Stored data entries
━━━━━━━━━━━━━━━━━━━━

Lemma grid_add_concat (grid : dict (Z * Z) (list Z)) (c : Z * Z) (k : Z) :
  Permutation (concat (dict_values (GameLogic.grid_add grid c k)))
              (k :: concat (dict_values grid)).
Proof.
  unfold GameLogic.grid_add.
  induction grid as [|[c0 b0] grid IH]; simpl; [reflexivity|].
  destruct (cell_eqb c c0); simpl.
  - rewrite <- app_assoc. simpl. symmetry. apply Permutation_middle.
  - destruct (dict_get cell_eqb grid c); simpl in *;
      (etransitivity; [apply Permutation_app_head; exact IH|]);
      symmetry; apply Permutation_middle.
Qed.

Lemma grid_add_get (grid : dict (Z * Z) (list Z)) (c : Z * Z) (k : Z) :
  (exists bucket,
     dict_get cell_eqb (GameLogic.grid_add grid c k) c = Some bucket /\ In k bucket)
  /\ (forall c' b,
        dict_get cell_eqb grid c' = Some b ->
        exists b',
          dict_get cell_eqb (GameLogic.grid_add grid c k) c' = Some b' /\ incl b b').
Proof.
  unfold GameLogic.grid_add. split.
  - destruct (dict_get cell_eqb grid c) as [bucket|]; rewrite grid_get_set;
      destruct (cell_eqb_spec c c); try congruence; eexists; split; try reflexivity.
    + apply in_app_iff. right. now left.
    + now left.
  - intros c' b Hb.
    destruct (dict_get cell_eqb grid c) as [bucket|] eqn:Ec; rewrite grid_get_set;
      destruct (cell_eqb_spec c' c) as [->|Hc].
    + assert (bucket = b) by congruence. subst bucket.
      eexists. split; [reflexivity|]. now apply incl_appl, incl_refl.
    + exists b. split; [exact Hb | apply incl_refl].
    + congruence.
    + exists b. split; [exact Hb | apply incl_refl].
Qed.

Lemma build_grid_fold (cs : R) (balls : dict Z Ball.t) :
  forall grid : dict (Z * Z) (list Z),
    NoDup (dict_keys grid) ->
    let grid' :=
      fold_left (fun grid '(k, ball) => GameLogic.grid_add grid (GameLogic.cell_of cs ball) k)
                balls grid in
    Permutation (concat (dict_values grid'))
                (concat (dict_values grid) ++ dict_keys balls)
    /\ NoDup (dict_keys grid')
    /\ (forall c b,
          dict_get cell_eqb grid c = Some b ->
          exists b', dict_get cell_eqb grid' c = Some b' /\ incl b b')
    /\ (forall k ball,
          In (k, ball) balls ->
          exists bucket,
            dict_get cell_eqb grid' (GameLogic.cell_of cs ball) = Some bucket
            /\ In k bucket).
Proof.
  induction balls as [|[k ball] balls IH]; intros grid Hnd; simpl.
  - rewrite app_nil_r. repeat split; auto.
    + intros c b Hb. exists b. split; [exact Hb | apply incl_refl].
    + intros k ball [].
  - destruct (IH _ (grid_add_NoDup grid (GameLogic.cell_of cs ball) k Hnd))
      as (Hperm & Hnd' & Hmono & Hin).
    destruct (grid_add_get grid (GameLogic.cell_of cs ball) k) as [Hk Hkeep].
    split; [|split; [exact Hnd'|split]].
    + rewrite Hperm, grid_add_concat. simpl. apply Permutation_middle.
    + intros c b Hb. destruct (Hkeep c b Hb) as (b1 & Hb1 & Hi1).
      destruct (Hmono c b1 Hb1) as (b2 & Hb2 & Hi2).
      exists b2. split; [exact Hb2|]. eapply incl_tran; eauto.
    + intros k' ball' [E|Hin'].
      * injection E as <- <-. destruct Hk as (b1 & Hb1 & Hk1).
        destruct (Hmono _ b1 Hb1) as (b2 & Hb2 & Hi2).
        exists b2. split; [exact Hb2 | now apply Hi2].
      * now apply Hin.
Qed.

━━━━━━━━━━━━━━━━━━━━

_INSTRUCTIONS FOR THE TASK_
Write the data out in full, matching every line exactly.

_REPLY_
Lemma grid_add_concat (grid : dict (Z * Z) (list Z)) (c : Z * Z) (k : Z) :
  Permutation (concat (dict_values (GameLogic.grid_add grid c k)))
              (k :: concat (dict_values grid)).
Proof.
  unfold GameLogic.grid_add.
  induction grid as [|[c0 b0] grid IH]; simpl; [reflexivity|].
  destruct (cell_eqb c c0); simpl.
  - rewrite <- app_assoc. simpl. symmetry. apply Permutation_middle.
  - destruct (dict_get cell_eqb grid c); simpl in *;
      (etransitivity; [apply Permutation_app_head; exact IH|]);
      symmetry; apply Permutation_middle.
Qed.

Lemma grid_add_get (grid : dict (Z * Z) (list Z)) (c : Z * Z) (k : Z) :
  (exists bucket,
     dict_get cell_eqb (GameLogic.grid_add grid c k) c = Some bucket /\ In k bucket)
  /\ (forall c' b,
        dict_get cell_eqb grid c' = Some b ->
        exists b',
          dict_get cell_eqb (GameLogic.grid_add grid c k) c' = Some b' /\ incl b b').
Proof.
  unfold GameLogic.grid_add. split.
  - destruct (dict_get cell_eqb grid c) as [bucket|]; rewrite grid_get_set;
      destruct (cell_eqb_spec c c); try congruence; eexists; split; try reflexivity.
    + apply in_app_iff. right. now left.
    + now left.
  - intros c' b Hb.
    destruct (dict_get cell_eqb grid c) as [bucket|] eqn:Ec; rewrite grid_get_set;
      destruct (cell_eqb_spec c' c) as [->|Hc].
    + assert (bucket = b) by congruence. subst bucket.
      eexists. split; [reflexivity|]. now apply incl_appl, incl_refl.
    + exists b. split; [exact Hb | apply incl_refl].
    + congruence.
    + exists b. split; [exact Hb | apply incl_refl].
Qed.

Lemma build_grid_fold (cs : R) (balls : dict Z Ball.t) :
  forall grid : dict (Z * Z) (list Z),
    NoDup (dict_keys grid) ->
    let grid' :=
      fold_left (fun grid '(k, ball) => GameLogic.grid_add grid (GameLogic.cell_of cs ball) k)
                balls grid in
    Permutation (concat (dict_values grid'))
                (concat (dict_values grid) ++ dict_keys balls)
    /\ NoDup (dict_keys grid')
    /\ (forall c b,
          dict_get cell_eqb grid c = Some b ->
          exists b', dict_get cell_eqb grid' c = Some b' /\ incl b b')
    /\ (forall k ball,
          In (k, ball) balls ->
          exists bucket,
            dict_get cell_eqb grid' (GameLogic.cell_of cs ball) = Some bucket
            /\ In k bucket).
Proof.
  induction balls as [|[k ball] balls IH]; intros grid Hnd; simpl.
  - rewrite app_nil_r. repeat split; auto.
    + intros c b Hb. exists b. split; [exact Hb | apply incl_refl].
    + intros k ball [].
  - destruct (IH _ (grid_add_NoDup grid (GameLogic.cell_of cs ball) k Hnd))
      as (Hperm & Hnd' & Hmono & Hin).
    destruct (grid_add_get grid (GameLogic.cell_of cs ball) k) as [Hk Hkeep].
    split; [|split; [exact Hnd'|split]].
    + rewrite Hperm, grid_add_concat. simpl. apply Permutation_middle.
    + intros c b Hb. destruct (Hkeep c b Hb) as (b1 & Hb1 & Hi1).
      destruct (Hmono c b1 Hb1) as (b2 & Hb2 & Hi2).
      exists b2. split; [exact Hb2|]. eapply incl_tran; eauto.
    + intros k' ball' [E|Hin'].
      * injection E as <- <-. destruct Hk as (b1 & Hb1 & Hk1).
        destruct (Hmono _ b1 Hb1) as (b2 & Hb2 & Hi2).
        exists b2. split; [exact Hb2 | now apply Hi2].
      * now apply Hin.
Qed.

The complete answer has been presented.